- **What to work on**:
Pull every line with "entries" from the data below and copy it.

- **Records supplied**:
Lemma pick_id_fresh v last : fresh_id last (pick_id v last).
Proof.
  unfold pick_id. destruct ((0 <=? now_ms v) && (last.1 <? now_ms v)) eqn:H1;
    [|destruct ((0 <=? last.1) && (0 <=? last.2)) eqn:H2].
  - unfold fresh_id, eid_lt. cbn. lia.
  - unfold fresh_id, eid_lt. cbn. lia.
  - apply next_id_fresh.
Qed.

Definition row_le (a b : eid * lease) : Prop := eid_le a.1 b.1.
#[local] Instance row_le_dec a b : Decision (row_le a b).
Proof. unfold row_le. apply _. Defined.

(** The pending list in id order. *)
Definition pending (x : group) : list (eid * lease) :=
  merge_sort row_le (map_to_list (pel x)).

Lemma pending_perm x : Permutation (pending x) (map_to_list (pel x)).
Proof. apply merge_sort_Permutation. Qed.

Lemma pending_elem x i l : (i, l) ∈ pending x <-> pel x !! i = Some l.
Proof. by rewrite pending_perm, elem_of_map_to_list. Qed.

Lemma pending_nodup x : NoDup (pending x).*1.
Proof. rewrite pending_perm. apply NoDup_fst_map_to_list. Qed.

Lemma nodup_fst_filter {A B} (P : A * B -> Prop) `{!forall x, Decision (P x)} l :
  NoDup l.*1 -> NoDup (filter P l).*1.
Proof. intros Hn. eapply sublist_NoDup; [exact Hn|]. apply fmap_sublist, sublist_filter. Qed.

Definition owned_opt (c : option string) (l : lease) : Prop :=
  match c with Some w => owner l = w | None => True end.
#[local] Instance owned_opt_dec c l : Decision (owned_opt c l).
Proof. destruct c; cbn; apply _. Defined.

Definition pending_in (lo hi : bound) (c : option string) (x : group) :
    list (eid * lease) :=
  filter (fun il => above lo il.1 /\ below hi il.1 /\ owned_opt c il.2) (pending x).

(** The XAUTOCLAIM scan: at most [10 * count] rows looked at, [count] claimed. *)
Fixpoint scan (es : list entry) (t m : Z) (rows : list (eid * lease))
    (count attempts : nat) : eid * list entry * list eid :=
  match rows with
  | [] => ((0, 0), [], [])
  | (i, l) :: r =>
      match attempts, count with
      | S a, S c =>
          if t - since_ms l <? m then scan es t m r (S c) a
          else match fields_at i es with
               | Some fs =>
                   let '(next, cl, del) := scan es t m r c a in (next, (i, fs) :: cl, del)
               | None =>
                   let '(next, cl, del) := scan es t m r (S c) a in (next, cl, i :: del)
               end
      | _, _ => (if decide (i = (0, 0)) then (-1, 0) else i, [], [])
      end
  end.

Definition due_order (a b : string * Z) : Prop := a.2 <= b.2.
#[local] Instance due_order_dec a b : Decision (due_order a b).
Proof. unfold due_order. apply _. Defined.

Definition due_members (z : gmap string Z) (mx : Z) : list (string * Z) :=
  merge_sort due_order (filter (fun ms => ms.2 <= mx) (map_to_list z)).

Definition consumer_rows (v : rview) (x : group) : list consumer_info :=
  (fun nt => Consumer nt.1
     (Z.of_nat (length (filter (fun il => owner il.2 = nt.1) (map_to_list (pel x)))))
     (now_ms v - nt.2)) <$> map_to_list (consumers x).

Section Server.
Local Open Scope string_scope.

(** Commands on one type of value, on a stream's group. *)
Definition on {A X} (o : option A) (v : rview) (f : A -> result string X * rview) :
    result string X * rview :=
  match o with Some a => f a | None => (Err "WRONGTYPE", v) end.

Definition ref_handle {X} (c : cmd X) (v : rview) : result string X * rview :=
  match c in cmd X return result string X * rview with
  | HGET k f => on (get_hash k v) v (fun h => (Ok (h !! f), v))
  | HSET k fvs => on (get_hash k v) v (fun h => (Ok tt, modify k (RHash (hset fvs h)) v))
  | HINCRBY k f n => on (get_hash k v) v (fun h =>
      match int_of_str (default "0" (h !! f)) with
      | Some z => (Ok (z + n)%Z, modify k (RHash (<[f := str_of_Z (z + n)%Z]> h)) v)
      | None => (Err "ERR hash value is not an integer", v)
      end)
  | HGETALL k => on (get_hash k v) v (fun h => (Ok h, v))
  | GET k => on (get_str k v) v (fun o => (Ok o, v))
  | SET k s nx ex =>
      if nx && bool_decide (is_Some (look k v)) then (Ok false, v)
      else (Ok true, put k (RStr s) ((fun n => now_ms v + 1000 * n)%Z <$> ex) v)
  | EXISTS k => (Ok (bool_decide (is_Some (look k v))), v)
  | DEL k => (Ok tt, remove k v)
  | EXPIRE k n => (Ok tt,
      match look k v with
      | Some x => put k x (Some (now_ms v + 1000 * n)%Z) v
      | None => v
      end)
  | TIME => (Ok (now_us v `div` 1000000, now_us v `mod` 1000000)%Z, v)
  | XADD k fs => on (get_stream k v) v (fun s =>
      if valid_fields fs then
        let i := pick_id v (last_id s) in (Ok i, modify k (RStream (s_add i fs s)) v)
      else (Err "ERR wrong number of arguments", v))
  | XDEL k i =>
      match look k v with
      | None => (Ok tt, v)
      | Some (RStream s) => (Ok tt, modify k (RStream (s_del i s)) v)
      | Some _ => (Err "WRONGTYPE", v)
      end
  | XLEN k => on (get_stream k v) v (fun s => (Ok (Z.of_nat (length (entries s))), v))
  | XRANGE k lo hi n => on (get_stream k v) v (fun s =>
      (Ok (opt_take n (in_range lo hi (entries s))), v))
  | XREVRANGE k n => on (get_stream k v) v (fun s => (Ok (take n (rev (entries s))), v))
  | XGROUP_CREATE k g => on (get_stream k v) v (fun s =>
      match groups s !! g with
      | Some _ => (Err "BUSYGROUP Consumer Group name already exists", v)
      | None => (Ok tt, modify k (RStream (set_group g (Group (0, 0)%Z ∅ ∅) s)) v)
      end)
  | XREADGROUP k g c n => on (get_group k g v) v (fun '(s, x) =>
      let new := undelivered n s x in
      (Ok new, modify_group k g s
         (seen c (now_ms v) (Group (last_of new (last_delivered x))
            (give c (now_ms v) new (pel x)) (consumers x))) v))
  | XACK k g i =>
      match look k v with
      | None => (Ok tt, v)
      | Some (RStream s) => (Ok tt, modify k (RStream (s_ack g i s)) v)
      | Some _ => (Err "WRONGTYPE", v)
      end
  | XPENDING k g lo hi n c => on (get_group k g v) v (fun '(s, x) =>
      (Ok ((fun '(i, le) => row_of v i le) <$> take n (pending_in lo hi c x)), v))
  | XPENDING_COUNT k g => on (get_group k g v) v (fun '(s, x) =>
      (Ok (Z.of_nat (size (pel x))), v))
  | XCLAIM_JUSTID k g c i => on (get_group k g v) v (fun '(s, x) =>
      (Ok tt, match pel x !! i with
       | Some le => modify_group k g s (seen c (now_ms v)
           (set_pel (claim_row s i (Lease c (now_ms v) (deliveries le)) (pel x)) x)) v
       | None => modify_group k g s (seen c (now_ms v) x) v
       end))
  | XCLAIM_RESTORE k g c i idle n => on (get_group k g v) v (fun '(s, x) =>
      (Ok tt, match pel x !! i with
       | Some le => modify_group k g s (seen c (now_ms v)
           (set_pel (claim_row s i (Lease c (now_ms v - idle)%Z n) (pel x)) x)) v
       | None => modify_group k g s (seen c (now_ms v) x) v
       end))
  | XAUTOCLAIM k g c m start n => on (get_group k g v) v (fun '(s, x) =>
      let '(next, claimed, deleted) :=
        scan (entries s) (now_ms v) m
          (filter (fun il => eid_le start il.1) (pending x)) n (10 * n) in
      (Ok (next, claimed, deleted),
       modify_group k g s (seen c (now_ms v)
         (set_pel (drop_all deleted (take_over c (now_ms v) claimed (pel x))) x)) v))
  | XINFO_CONSUMERS k g => on (get_group k g v) v (fun '(s, x) =>
      (Ok (consumer_rows v x), v))
  | XGROUP_DELCONSUMER k g c => on (get_group k g v) v (fun '(s, x) =>
      (Ok tt, modify_group k g s
         (Group (last_delivered x) (filter (fun il => owner il.2 <> c) (pel x))
            (delete c (consumers x))) v))
  | ZADD k sc m => on (get_zset k v) v (fun z => (Ok tt, modify k (RZset (<[m := sc]> z)) v))
  | ZREM k m => on (get_zset k v) v (fun z =>
      (Ok tt, if decide (delete m z = ∅) then remove k v
              else modify k (RZset (delete m z)) v))
  | ZCARD k => on (get_zset k v) v (fun z => (Ok (Z.of_nat (size z)), v))
  | ZRANGE_DUE k mx n => on (get_zset k v) v (fun z => (Ok (take n (due_members z mx).*1), v))
  end.
End Server.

- **Your solution**:
  | XLEN k => on (get_stream k v) v (fun s => (Ok (Z.of_nat (length (entries s))), v))
      (Ok (opt_take n (in_range lo hi (entries s))), v))
  | XREVRANGE k n => on (get_stream k v) v (fun s => (Ok (take n (rev (entries s))), v))
        scan (entries s) (now_ms v) m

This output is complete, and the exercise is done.